— EXERCISE GOAL —
With both ends included, transcribe exactly the records below from their first line to the line that contains "let st1 := run".

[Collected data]
_ _ _ _

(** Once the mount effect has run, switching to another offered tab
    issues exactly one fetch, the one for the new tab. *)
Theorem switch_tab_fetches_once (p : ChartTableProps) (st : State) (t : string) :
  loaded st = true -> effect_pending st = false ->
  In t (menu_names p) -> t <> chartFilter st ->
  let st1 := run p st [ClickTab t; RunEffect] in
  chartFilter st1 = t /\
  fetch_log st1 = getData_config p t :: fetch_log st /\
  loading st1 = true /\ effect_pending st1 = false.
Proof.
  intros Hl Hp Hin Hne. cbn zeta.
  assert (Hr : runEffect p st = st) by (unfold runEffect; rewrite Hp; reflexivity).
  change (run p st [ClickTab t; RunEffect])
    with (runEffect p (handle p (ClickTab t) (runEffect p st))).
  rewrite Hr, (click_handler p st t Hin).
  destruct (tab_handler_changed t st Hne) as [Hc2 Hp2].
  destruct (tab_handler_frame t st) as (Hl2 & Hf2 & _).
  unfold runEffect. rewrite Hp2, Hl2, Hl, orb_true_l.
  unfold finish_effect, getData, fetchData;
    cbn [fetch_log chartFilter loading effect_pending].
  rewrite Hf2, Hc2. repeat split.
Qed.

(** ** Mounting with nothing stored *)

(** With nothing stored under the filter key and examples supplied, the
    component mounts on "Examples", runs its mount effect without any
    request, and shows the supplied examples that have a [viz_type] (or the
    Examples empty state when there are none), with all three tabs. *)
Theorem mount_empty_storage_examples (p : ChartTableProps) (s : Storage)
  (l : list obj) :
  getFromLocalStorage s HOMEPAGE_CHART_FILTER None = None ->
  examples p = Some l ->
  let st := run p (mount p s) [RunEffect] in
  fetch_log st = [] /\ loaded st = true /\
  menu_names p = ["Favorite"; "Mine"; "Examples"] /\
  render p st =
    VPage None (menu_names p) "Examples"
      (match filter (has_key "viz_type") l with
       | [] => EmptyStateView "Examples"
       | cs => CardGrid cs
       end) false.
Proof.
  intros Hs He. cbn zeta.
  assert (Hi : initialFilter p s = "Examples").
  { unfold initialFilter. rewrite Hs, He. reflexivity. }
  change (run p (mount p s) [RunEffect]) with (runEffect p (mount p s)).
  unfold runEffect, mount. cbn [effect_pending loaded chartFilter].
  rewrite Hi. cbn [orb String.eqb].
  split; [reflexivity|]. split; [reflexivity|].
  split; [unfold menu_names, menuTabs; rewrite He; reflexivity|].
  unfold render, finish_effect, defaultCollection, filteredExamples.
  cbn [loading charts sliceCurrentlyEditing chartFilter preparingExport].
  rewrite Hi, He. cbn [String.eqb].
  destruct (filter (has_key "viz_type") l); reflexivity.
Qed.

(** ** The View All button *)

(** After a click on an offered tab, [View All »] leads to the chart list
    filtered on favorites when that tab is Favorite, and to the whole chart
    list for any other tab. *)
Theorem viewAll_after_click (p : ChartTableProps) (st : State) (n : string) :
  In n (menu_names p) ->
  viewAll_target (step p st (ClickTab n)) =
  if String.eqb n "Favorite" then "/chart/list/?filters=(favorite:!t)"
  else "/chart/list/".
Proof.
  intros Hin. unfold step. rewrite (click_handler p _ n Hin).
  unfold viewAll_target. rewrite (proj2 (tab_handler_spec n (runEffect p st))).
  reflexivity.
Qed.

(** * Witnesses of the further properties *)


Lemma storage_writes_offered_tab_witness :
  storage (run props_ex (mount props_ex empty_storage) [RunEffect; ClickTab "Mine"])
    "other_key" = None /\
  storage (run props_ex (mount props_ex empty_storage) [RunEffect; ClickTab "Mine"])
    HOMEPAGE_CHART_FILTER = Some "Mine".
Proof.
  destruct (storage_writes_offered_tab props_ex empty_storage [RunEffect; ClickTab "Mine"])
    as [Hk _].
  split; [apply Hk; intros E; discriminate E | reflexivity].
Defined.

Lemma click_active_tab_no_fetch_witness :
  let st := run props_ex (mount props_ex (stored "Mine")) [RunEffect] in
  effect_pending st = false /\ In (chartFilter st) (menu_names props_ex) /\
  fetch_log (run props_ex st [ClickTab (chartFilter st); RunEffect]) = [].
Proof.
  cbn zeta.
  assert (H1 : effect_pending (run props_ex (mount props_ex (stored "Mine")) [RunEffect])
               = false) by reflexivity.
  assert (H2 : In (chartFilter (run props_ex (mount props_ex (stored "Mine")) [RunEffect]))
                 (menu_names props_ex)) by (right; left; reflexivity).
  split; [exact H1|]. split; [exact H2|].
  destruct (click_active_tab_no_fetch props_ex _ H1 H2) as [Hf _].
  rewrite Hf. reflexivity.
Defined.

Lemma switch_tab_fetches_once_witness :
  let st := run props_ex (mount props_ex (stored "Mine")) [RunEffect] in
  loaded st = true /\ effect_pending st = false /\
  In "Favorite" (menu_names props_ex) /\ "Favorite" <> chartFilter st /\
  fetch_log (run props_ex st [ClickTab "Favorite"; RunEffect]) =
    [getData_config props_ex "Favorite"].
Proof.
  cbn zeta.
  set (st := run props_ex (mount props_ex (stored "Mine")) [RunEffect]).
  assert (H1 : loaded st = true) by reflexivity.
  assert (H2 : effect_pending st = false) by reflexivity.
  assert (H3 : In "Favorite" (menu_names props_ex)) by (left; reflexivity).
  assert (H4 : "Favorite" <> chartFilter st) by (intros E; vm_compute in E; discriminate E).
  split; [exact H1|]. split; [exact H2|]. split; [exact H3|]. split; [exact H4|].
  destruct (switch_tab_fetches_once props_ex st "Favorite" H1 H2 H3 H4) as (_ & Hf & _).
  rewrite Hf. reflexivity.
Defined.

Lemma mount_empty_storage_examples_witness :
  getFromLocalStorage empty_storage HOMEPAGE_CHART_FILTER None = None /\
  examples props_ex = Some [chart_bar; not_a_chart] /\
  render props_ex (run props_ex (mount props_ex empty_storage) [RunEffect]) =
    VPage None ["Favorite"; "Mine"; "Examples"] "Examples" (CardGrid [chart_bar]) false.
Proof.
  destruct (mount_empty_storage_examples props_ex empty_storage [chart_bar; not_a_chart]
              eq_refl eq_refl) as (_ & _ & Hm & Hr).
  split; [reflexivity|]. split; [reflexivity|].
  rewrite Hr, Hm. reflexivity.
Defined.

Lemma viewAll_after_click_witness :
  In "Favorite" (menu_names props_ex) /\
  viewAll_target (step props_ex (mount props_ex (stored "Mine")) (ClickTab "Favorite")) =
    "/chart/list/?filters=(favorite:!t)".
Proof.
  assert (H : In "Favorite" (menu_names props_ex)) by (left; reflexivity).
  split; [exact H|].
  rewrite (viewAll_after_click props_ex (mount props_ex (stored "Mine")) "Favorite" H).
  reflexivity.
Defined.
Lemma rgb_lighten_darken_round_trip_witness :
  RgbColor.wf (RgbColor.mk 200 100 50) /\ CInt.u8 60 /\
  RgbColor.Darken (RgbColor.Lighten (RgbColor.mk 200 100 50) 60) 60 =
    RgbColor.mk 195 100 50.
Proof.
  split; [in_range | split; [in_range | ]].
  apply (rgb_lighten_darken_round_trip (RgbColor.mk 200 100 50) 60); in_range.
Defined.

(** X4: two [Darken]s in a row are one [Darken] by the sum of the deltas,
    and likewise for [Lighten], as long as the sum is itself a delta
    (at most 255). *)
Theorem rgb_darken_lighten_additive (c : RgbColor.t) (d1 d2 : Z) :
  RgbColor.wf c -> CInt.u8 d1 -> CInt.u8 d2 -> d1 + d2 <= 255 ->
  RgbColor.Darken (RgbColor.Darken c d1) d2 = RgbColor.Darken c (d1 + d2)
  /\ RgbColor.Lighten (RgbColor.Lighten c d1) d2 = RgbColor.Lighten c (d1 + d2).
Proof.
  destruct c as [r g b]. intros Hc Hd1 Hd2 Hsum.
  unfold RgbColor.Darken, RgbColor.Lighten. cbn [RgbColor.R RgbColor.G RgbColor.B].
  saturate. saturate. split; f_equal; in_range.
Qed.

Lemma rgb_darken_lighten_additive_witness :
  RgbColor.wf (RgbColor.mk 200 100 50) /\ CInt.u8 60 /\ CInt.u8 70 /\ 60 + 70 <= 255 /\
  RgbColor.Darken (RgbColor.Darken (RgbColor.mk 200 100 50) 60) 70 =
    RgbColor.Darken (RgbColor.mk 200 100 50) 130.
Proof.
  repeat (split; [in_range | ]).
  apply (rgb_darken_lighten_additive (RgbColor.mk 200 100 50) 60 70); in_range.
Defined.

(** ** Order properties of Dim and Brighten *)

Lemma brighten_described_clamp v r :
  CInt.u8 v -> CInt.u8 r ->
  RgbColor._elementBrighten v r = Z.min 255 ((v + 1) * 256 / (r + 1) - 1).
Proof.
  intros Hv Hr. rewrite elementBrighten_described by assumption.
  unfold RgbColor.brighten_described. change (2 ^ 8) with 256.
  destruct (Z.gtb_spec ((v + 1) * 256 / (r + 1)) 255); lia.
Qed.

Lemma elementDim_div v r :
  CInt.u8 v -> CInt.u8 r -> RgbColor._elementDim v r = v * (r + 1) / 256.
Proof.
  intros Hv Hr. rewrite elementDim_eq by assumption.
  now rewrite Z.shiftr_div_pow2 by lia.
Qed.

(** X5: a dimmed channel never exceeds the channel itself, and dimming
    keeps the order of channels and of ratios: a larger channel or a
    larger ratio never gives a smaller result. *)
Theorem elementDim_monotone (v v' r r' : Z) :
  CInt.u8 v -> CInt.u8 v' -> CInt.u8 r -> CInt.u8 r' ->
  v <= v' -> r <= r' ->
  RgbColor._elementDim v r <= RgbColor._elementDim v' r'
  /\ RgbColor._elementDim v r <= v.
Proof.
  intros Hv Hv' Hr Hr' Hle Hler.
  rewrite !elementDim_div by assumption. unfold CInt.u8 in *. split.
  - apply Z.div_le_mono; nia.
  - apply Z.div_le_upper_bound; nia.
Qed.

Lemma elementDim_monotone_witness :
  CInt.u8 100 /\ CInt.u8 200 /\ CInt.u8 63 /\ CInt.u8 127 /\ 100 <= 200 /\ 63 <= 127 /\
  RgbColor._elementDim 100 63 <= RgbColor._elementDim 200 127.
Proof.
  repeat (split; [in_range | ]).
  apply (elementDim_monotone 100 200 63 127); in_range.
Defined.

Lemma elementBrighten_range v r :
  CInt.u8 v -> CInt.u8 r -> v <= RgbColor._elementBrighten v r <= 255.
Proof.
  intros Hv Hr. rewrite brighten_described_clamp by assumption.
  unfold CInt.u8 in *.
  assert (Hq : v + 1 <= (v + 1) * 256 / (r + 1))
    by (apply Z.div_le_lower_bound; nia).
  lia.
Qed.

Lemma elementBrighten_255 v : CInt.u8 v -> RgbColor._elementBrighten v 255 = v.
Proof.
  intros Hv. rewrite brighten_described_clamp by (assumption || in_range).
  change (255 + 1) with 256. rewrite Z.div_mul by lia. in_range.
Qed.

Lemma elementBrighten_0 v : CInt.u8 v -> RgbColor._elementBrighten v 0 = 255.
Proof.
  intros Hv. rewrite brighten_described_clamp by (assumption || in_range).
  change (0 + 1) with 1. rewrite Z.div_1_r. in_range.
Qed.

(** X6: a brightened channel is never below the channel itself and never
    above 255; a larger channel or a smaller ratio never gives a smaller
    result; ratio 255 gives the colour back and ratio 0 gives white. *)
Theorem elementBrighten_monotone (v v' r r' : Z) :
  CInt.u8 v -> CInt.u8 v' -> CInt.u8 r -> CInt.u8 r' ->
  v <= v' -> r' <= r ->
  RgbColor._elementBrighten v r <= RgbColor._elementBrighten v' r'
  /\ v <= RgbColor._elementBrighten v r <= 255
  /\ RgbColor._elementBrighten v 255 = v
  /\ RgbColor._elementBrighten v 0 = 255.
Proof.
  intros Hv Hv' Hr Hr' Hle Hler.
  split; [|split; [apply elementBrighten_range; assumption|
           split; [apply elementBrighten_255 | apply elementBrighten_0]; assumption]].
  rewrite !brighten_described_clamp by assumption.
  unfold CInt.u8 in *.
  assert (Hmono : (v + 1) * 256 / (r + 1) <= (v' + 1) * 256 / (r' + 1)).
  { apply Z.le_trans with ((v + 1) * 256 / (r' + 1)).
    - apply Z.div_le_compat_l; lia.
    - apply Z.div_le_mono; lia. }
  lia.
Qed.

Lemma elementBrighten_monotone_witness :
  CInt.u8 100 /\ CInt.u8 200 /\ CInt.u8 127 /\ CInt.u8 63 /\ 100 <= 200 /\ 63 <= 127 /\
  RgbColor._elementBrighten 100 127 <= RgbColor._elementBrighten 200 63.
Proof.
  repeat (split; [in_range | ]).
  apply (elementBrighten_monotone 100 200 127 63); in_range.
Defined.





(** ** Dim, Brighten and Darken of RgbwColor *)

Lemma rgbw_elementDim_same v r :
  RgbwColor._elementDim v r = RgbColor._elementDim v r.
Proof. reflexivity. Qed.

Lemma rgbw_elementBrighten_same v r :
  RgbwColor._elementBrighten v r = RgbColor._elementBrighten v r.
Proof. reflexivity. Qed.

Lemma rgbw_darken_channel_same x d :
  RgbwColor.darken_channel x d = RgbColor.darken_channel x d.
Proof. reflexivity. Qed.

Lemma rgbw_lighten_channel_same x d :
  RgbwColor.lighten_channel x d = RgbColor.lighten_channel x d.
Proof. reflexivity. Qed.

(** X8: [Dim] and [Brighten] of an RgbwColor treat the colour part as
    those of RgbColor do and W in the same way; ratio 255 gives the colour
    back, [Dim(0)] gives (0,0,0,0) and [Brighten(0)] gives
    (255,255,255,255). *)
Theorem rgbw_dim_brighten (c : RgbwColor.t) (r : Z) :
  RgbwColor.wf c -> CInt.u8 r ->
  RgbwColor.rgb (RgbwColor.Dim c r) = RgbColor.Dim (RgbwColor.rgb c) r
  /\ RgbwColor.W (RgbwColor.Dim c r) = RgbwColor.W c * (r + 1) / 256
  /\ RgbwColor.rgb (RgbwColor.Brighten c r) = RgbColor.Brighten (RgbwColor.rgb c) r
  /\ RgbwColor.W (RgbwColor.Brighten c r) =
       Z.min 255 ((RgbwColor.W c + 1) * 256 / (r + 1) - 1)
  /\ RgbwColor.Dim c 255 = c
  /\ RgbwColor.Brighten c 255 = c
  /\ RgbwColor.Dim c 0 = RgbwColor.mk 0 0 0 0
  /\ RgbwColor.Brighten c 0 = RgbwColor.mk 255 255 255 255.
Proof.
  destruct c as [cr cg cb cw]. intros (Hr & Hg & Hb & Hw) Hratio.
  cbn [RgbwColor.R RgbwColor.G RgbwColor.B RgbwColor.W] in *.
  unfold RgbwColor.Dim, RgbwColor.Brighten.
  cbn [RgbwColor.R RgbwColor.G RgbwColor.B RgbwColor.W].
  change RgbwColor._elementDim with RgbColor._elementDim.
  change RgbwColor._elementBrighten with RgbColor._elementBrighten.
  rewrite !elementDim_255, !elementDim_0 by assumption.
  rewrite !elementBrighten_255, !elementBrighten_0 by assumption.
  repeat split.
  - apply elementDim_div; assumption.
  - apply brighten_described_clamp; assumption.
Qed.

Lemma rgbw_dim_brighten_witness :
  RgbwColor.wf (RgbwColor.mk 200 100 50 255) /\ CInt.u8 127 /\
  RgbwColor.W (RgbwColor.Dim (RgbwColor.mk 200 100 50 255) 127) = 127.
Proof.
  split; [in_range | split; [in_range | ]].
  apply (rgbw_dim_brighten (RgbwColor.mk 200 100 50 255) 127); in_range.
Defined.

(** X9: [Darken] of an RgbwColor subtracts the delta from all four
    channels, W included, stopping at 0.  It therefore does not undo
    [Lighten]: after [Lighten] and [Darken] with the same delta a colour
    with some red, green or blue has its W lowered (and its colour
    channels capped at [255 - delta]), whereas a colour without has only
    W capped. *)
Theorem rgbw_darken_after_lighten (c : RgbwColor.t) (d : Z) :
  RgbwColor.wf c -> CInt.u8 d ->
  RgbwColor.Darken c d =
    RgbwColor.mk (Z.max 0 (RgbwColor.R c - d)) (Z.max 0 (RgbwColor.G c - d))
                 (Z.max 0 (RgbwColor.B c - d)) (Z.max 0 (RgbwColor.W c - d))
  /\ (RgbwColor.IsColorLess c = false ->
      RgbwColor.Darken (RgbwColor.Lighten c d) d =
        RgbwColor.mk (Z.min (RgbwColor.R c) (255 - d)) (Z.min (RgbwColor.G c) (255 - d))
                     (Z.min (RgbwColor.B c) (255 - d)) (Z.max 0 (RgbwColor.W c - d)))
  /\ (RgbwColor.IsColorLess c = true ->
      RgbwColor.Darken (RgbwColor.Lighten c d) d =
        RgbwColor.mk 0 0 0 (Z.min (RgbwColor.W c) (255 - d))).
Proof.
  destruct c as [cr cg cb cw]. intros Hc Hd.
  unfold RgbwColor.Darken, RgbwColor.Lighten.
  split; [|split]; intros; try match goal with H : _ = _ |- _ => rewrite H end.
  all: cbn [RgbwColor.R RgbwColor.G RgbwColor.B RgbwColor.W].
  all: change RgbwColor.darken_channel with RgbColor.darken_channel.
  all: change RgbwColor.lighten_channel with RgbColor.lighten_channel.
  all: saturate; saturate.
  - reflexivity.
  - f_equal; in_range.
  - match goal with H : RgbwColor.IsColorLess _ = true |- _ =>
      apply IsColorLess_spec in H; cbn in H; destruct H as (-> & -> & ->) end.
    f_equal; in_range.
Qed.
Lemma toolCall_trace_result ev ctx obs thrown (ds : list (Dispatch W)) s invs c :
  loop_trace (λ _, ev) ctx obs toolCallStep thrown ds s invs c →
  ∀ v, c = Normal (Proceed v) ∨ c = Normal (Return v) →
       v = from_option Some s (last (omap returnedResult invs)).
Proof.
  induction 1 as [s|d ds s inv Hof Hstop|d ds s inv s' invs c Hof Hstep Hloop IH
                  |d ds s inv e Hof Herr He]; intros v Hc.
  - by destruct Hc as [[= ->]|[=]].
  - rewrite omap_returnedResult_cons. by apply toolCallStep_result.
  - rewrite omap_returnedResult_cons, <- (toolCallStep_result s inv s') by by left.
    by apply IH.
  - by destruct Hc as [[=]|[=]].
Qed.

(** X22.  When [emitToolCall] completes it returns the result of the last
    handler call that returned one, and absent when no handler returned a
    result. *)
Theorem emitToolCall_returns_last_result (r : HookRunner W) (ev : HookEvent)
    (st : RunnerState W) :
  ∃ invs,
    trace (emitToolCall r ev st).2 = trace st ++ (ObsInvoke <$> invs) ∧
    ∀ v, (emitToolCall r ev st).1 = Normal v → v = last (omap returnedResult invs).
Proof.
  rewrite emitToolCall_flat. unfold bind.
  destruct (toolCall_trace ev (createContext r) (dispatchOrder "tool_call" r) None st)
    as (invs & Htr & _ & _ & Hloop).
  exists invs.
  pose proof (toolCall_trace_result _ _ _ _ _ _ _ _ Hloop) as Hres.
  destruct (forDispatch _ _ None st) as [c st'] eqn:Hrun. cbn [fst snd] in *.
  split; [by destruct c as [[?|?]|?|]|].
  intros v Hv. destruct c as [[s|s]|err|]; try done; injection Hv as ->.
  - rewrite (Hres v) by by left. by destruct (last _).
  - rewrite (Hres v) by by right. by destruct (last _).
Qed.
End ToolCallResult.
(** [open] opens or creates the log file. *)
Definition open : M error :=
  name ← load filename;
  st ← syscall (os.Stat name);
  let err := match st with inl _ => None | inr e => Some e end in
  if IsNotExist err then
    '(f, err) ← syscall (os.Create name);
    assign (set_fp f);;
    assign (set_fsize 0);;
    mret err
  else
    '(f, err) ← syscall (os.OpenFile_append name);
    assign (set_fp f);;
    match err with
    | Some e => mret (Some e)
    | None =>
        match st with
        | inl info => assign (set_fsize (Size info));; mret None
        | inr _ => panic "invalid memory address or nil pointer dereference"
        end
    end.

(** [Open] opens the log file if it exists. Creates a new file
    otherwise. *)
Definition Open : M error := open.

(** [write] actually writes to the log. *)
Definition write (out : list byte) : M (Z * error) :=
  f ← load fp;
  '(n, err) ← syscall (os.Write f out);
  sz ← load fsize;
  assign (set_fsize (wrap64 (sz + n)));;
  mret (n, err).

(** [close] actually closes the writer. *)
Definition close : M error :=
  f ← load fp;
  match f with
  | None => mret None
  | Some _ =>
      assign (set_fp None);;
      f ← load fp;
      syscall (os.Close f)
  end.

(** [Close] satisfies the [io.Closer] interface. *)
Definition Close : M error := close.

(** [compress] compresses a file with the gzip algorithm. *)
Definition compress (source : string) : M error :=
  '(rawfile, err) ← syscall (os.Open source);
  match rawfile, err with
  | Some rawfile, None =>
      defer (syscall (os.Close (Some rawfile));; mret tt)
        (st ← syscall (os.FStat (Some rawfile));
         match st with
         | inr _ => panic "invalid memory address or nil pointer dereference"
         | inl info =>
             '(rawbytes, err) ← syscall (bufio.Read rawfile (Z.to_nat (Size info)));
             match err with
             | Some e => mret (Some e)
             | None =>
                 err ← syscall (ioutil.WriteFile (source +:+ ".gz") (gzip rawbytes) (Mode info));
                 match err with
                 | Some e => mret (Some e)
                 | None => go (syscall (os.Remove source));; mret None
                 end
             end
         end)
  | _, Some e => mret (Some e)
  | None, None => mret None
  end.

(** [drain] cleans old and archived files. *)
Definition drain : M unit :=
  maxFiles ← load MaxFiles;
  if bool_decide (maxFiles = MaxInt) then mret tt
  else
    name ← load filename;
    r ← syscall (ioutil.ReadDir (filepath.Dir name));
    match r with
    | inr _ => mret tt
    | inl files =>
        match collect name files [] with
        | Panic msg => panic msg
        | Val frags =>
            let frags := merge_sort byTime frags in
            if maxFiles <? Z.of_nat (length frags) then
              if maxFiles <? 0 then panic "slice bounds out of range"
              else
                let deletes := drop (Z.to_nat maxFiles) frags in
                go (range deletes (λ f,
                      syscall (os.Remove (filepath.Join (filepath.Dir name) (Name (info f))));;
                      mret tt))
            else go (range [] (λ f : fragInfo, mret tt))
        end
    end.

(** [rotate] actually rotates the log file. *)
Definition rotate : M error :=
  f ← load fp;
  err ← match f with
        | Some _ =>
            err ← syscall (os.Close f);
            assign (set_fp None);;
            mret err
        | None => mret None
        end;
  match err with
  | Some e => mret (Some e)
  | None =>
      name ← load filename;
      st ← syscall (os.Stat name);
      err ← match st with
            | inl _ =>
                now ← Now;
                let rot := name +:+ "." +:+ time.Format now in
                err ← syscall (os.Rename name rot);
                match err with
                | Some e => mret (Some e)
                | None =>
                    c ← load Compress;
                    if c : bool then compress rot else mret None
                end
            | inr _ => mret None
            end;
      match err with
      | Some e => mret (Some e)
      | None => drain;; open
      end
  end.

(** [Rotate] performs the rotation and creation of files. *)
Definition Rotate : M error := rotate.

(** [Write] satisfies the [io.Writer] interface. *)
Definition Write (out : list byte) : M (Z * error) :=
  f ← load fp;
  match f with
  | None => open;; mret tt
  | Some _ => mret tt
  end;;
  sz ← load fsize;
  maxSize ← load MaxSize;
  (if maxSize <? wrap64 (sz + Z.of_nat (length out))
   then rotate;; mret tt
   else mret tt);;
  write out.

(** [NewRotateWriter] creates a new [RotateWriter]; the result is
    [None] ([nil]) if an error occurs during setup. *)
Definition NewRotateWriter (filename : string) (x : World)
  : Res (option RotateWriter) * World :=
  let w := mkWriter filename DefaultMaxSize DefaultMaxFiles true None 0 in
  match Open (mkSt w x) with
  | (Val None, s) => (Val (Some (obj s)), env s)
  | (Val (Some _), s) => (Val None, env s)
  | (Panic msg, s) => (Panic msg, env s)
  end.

_ _ _ _

— OUTPUT FOR THIS EXERCISE —
(** Once the mount effect has run, switching to another offered tab
    issues exactly one fetch, the one for the new tab. *)
Theorem switch_tab_fetches_once (p : ChartTableProps) (st : State) (t : string) :
  loaded st = true -> effect_pending st = false ->
  In t (menu_names p) -> t <> chartFilter st ->
  let st1 := run p st [ClickTab t; RunEffect] in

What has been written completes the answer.